- First baseman
- Born: January 27, 1915 Baltimore, Maryland, U.S.
- Died: January 24, 1980 (aged 64) East New Market, Maryland, U.S.
- Batted: LeftThrew: Left

MLB debut
- September 22, 1943, for the Boston Braves

Last MLB appearance
- October 1, 1944, for the Boston Braves

MLB statistics
- At bats: 327
- RBI: 35
- Home runs: 8
- Batting average: .220
- Stats at Baseball Reference

Teams
- Boston Braves (1943–1944);

= Buck Etchison =

American baseball player (1915-1980)

Clarence Hampton "Buck" Etchison (January 27, 1915 – January 24, 1980) was an American professional first baseman who played for the Boston Braves in parts of two seasons spanning 1943–1944.

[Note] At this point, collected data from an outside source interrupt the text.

(** ** C3: [is_authenticated] *)

Lemma is_authenticated_run (self : ZabbixAPI) :
  use_api_token self = false ->
  is_authenticated self =
    (fst (user_checkAuthentication self),
     match snd (user_checkAuthentication self) with
     | inr _ => inr (PropertyValue true)
     | inl e =>
         if is_ZabbixAPIException e then inr (PropertyValue false)
         else if is_AttributeError e
              then inr (GetattrFallback (_object "is_authenticated"))
              else inl e
     end).
Proof.
  intros Htoken.
  unfold is_authenticated, is_authenticated_fget, user_checkAuthentication,
    try_except_ZabbixAPIException, bind, get, ret.
  rewrite Htoken.
  destruct (__call__ _ [] _ self) as [self' [e | v]]; simpl; [| reflexivity].
  destruct e as [? ? ? | ? | ? | ? | ? | name | ?]; simpl; try reflexivity.
  destruct (name =? "AttributeError")%string; reflexivity.
Qed.

(** C3 (as amended).  With [use_api_token] set, reading
    [is_authenticated] gives true and the client is untouched: no post
    is made.  Otherwise it posts exactly one [user.checkAuthentication]
    envelope with the held token as [sessionid] and without [auth]; it
    gives true when that call returns, false exactly when the call
    raises [ZabbixAPIException], and lets through every other exception
    that is not an [AttributeError].  The call raises
    [ZabbixAPIException] not only for a reported error: an answer with
    an empty body or a body that does not decode gives false as well,
    while a failing status check propagates, and so does an exception
    of the post itself, an [AttributeError] apart. *)
Theorem is_authenticated_spec (self : ZabbixAPI) :
  let run := is_authenticated self in
  let check := user_checkAuthentication self in
  let answer :=
    next_outcome self "user.checkAuthentication" (PDict [("sessionid", auth self)]) in
  if use_api_token self
  then run = (self, inr (PropertyValue true))
  else
    new_posts self (fst run) = [checkAuthentication_post self] /\
    envelope_field (checkAuthentication_post self) "params" =
      Some (PDict [("sessionid", auth self)]) /\
    envelope_field (checkAuthentication_post self) "auth" = None /\
    fst run = fst check /\
    match snd check with
    | inr _ => snd run = inr (PropertyValue true)
    | inl e =>
        if is_ZabbixAPIException e then snd run = inr (PropertyValue false)
        else is_AttributeError e = false -> snd run = inl e
    end /\
    (snd run = inr (PropertyValue false) <->
       exists e, snd check = inl e /\ is_ZabbixAPIException e = true) /\
    (forall resp, answer = inr resp -> raise_for_status resp = None ->
       text resp = ""%string \/ json resp = None ->
       snd run = inr (PropertyValue false)) /\
    (forall resp e, answer = inr resp -> raise_for_status resp = Some e ->
       snd run = inl e) /\
    (forall e, answer = inl e -> is_AttributeError e = false -> snd run = inl e).
Proof.
  simpl. destruct (use_api_token self) eqn:Htoken.
  - unfold is_authenticated, is_authenticated_fget, bind, get, ret.
    rewrite Htoken. reflexivity.
  - rewrite (is_authenticated_run self Htoken).
    set (check := user_checkAuthentication self).
    set (answer := next_outcome self "user.checkAuthentication"
                     (PDict [("sessionid", auth self)])).
    assert (Hposts : sent (session (fst check)) =
                     sent (session self) ++ [checkAuthentication_post self]).
    { subst check. unfold user_checkAuthentication, bind, get.
      apply (call_kwargs_state (_method (_object "user") "checkAuthentication")). }
    assert (Hnone : decoded_body answer = None ->
              exists e, snd check = inl e /\
                match answer with
                | inl e' => e = e'
                | inr resp =>
                    match raise_for_status resp with
                    | Some e' => e = e'
                    | None => is_ZabbixAPIException e = true /\
                              spec_kind_of e = ProtocolError
                    end
                end).
    { subst check answer. unfold user_checkAuthentication, bind, get.
      apply (call_kwargs_not_decoded (_method (_object "user") "checkAuthentication")). }
    simpl.
    split; [| split; [| split; [| split; [| split; [| split; [| split; [| split]]]]]]].
    + apply new_posts_app. exact Hposts.
    + unfold checkAuthentication_post, envelope_field, request_post, payload_of; simpl.
      destruct (py_truthy (auth self)); reflexivity.
    + unfold checkAuthentication_post, envelope_field, request_post, payload_of; simpl.
      rewrite andb_false_r. reflexivity.
    + reflexivity.
    + destruct (snd check) as [e | v]; [| reflexivity].
      destruct (is_ZabbixAPIException e); [reflexivity |].
      intros Hattr. rewrite Hattr. reflexivity.
    + split.
      * intros H. destruct (snd check) as [e | v]; [| discriminate].
        exists e. split; [reflexivity |].
        destruct (is_ZabbixAPIException e); [reflexivity |].
        destruct (is_AttributeError e); discriminate.
      * intros (e & He & Hz). rewrite He, Hz. reflexivity.
    + intros resp Ha Hstatus Hbody.
      destruct Hnone as (e & He & Hk).
      { rewrite Ha. unfold decoded_body. rewrite Hstatus.
        destruct Hbody as [-> | ->]; [reflexivity |].
        destruct (text resp =? "")%string; reflexivity. }
      rewrite Ha, Hstatus in Hk. destruct Hk as [Hz _]. rewrite He, Hz. reflexivity.
    + intros resp e Ha Hstatus.
      destruct Hnone as (e' & He & Hk).
      { rewrite Ha. unfold decoded_body. rewrite Hstatus. reflexivity. }
      rewrite Ha, Hstatus in Hk. subst e'. rewrite He.
      unfold raise_for_status in Hstatus.
      destruct ((400 <=? status_code resp) && (status_code resp <? 600));
        inversion Hstatus; reflexivity.
    + intros e Ha Hattr.
      destruct Hnone as (e' & He & Hk).
      { rewrite Ha. reflexivity. }
      rewrite Ha in Hk. subst e'. rewrite He, Hattr.
      subst answer. unfold next_outcome, Session_post in Ha. simpl in Ha.
      destruct (respond _ _ _); inversion Ha; reflexivity.
Qed.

At the end of the 1944 season, he was sent to the minor league Milwaukee Brewers of the American Association, as one of the players to be named later when the Braves received Dick Culler and Tommy Nelson in August 1944. Etchison would replace Heinz Becker in the Brewers lineup when the latter was promoted to the Chicago Cubs.

Etchison was born in Baltimore, Maryland, and died at the age of 64 in East New Market, Maryland of a heart attack.